- **Data for review**
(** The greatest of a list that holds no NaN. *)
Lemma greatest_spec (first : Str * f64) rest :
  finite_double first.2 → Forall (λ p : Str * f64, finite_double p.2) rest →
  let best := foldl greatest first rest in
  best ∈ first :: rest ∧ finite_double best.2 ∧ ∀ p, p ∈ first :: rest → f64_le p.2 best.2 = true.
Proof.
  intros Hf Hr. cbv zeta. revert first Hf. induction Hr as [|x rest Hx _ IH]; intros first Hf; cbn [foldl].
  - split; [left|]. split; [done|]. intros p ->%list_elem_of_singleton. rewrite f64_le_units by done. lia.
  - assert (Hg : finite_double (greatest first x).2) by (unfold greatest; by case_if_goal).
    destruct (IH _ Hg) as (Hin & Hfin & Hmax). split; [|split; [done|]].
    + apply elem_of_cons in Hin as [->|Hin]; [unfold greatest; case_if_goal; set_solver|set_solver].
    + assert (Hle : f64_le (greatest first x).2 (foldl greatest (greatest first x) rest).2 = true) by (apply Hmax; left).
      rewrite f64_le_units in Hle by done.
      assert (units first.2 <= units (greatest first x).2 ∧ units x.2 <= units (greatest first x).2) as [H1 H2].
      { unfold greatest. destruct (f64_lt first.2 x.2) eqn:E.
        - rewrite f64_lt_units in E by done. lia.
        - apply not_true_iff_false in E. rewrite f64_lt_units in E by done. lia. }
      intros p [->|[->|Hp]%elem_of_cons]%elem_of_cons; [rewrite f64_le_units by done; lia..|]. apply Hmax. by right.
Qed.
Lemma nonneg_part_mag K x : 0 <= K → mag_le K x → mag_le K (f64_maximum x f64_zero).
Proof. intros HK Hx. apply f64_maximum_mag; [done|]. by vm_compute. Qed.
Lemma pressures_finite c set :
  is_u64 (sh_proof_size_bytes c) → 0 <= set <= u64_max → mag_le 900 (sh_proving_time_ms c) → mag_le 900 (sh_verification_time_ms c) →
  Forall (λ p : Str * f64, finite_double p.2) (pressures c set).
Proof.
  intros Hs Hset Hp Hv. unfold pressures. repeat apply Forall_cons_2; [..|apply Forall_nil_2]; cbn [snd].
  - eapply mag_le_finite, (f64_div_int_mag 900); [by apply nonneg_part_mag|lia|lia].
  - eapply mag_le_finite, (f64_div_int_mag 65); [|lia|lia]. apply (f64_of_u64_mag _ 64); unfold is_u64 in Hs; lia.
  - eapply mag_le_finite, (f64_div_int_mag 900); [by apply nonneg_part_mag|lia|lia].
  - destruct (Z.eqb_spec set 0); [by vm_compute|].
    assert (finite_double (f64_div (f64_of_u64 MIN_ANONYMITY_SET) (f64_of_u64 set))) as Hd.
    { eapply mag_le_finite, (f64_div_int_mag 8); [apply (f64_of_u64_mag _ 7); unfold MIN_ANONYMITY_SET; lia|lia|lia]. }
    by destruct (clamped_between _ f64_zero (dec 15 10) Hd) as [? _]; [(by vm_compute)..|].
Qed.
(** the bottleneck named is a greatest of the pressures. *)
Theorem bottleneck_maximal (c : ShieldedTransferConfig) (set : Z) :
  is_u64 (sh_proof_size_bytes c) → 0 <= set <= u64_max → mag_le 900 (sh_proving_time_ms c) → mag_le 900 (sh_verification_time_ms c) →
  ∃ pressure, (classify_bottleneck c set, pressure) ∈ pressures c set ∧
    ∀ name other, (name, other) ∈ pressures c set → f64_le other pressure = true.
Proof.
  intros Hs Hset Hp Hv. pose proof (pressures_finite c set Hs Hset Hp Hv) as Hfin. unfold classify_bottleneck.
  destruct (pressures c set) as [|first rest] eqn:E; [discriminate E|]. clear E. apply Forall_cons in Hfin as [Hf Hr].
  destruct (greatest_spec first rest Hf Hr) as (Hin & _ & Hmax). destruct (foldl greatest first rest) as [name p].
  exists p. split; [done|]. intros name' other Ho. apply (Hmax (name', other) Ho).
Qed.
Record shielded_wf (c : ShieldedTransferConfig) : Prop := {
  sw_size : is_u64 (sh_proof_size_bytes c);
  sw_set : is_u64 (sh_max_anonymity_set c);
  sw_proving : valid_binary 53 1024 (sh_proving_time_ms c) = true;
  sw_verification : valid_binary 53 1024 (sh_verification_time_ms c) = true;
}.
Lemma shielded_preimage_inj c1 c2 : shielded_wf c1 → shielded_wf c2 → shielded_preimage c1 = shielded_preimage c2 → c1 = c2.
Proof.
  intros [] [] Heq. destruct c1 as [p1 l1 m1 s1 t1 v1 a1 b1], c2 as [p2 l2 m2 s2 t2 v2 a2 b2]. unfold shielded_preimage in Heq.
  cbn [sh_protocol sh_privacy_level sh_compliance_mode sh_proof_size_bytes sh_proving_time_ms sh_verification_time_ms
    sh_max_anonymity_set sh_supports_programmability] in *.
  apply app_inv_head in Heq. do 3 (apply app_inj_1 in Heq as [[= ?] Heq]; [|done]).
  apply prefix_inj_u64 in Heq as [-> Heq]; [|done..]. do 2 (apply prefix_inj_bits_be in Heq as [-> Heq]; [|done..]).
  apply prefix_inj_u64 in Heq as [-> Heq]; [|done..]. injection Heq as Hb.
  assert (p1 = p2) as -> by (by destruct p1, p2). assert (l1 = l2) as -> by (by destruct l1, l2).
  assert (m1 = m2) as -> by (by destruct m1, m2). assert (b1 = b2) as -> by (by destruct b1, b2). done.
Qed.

- **What you are asked to do**
Report every line in the data above in which the word "rewrite" appears.

- **Result of the task**
  - split; [left|]. split; [done|]. intros p ->%list_elem_of_singleton. rewrite f64_le_units by done. lia.
      rewrite f64_le_units in Hle by done.
        - rewrite f64_lt_units in E by done. lia.
        - apply not_true_iff_false in E. rewrite f64_lt_units in E by done. lia. }
      intros p [->|[->|Hp]%elem_of_cons]%elem_of_cons; [rewrite f64_le_units by done; lia..|]. apply Hmax. by right.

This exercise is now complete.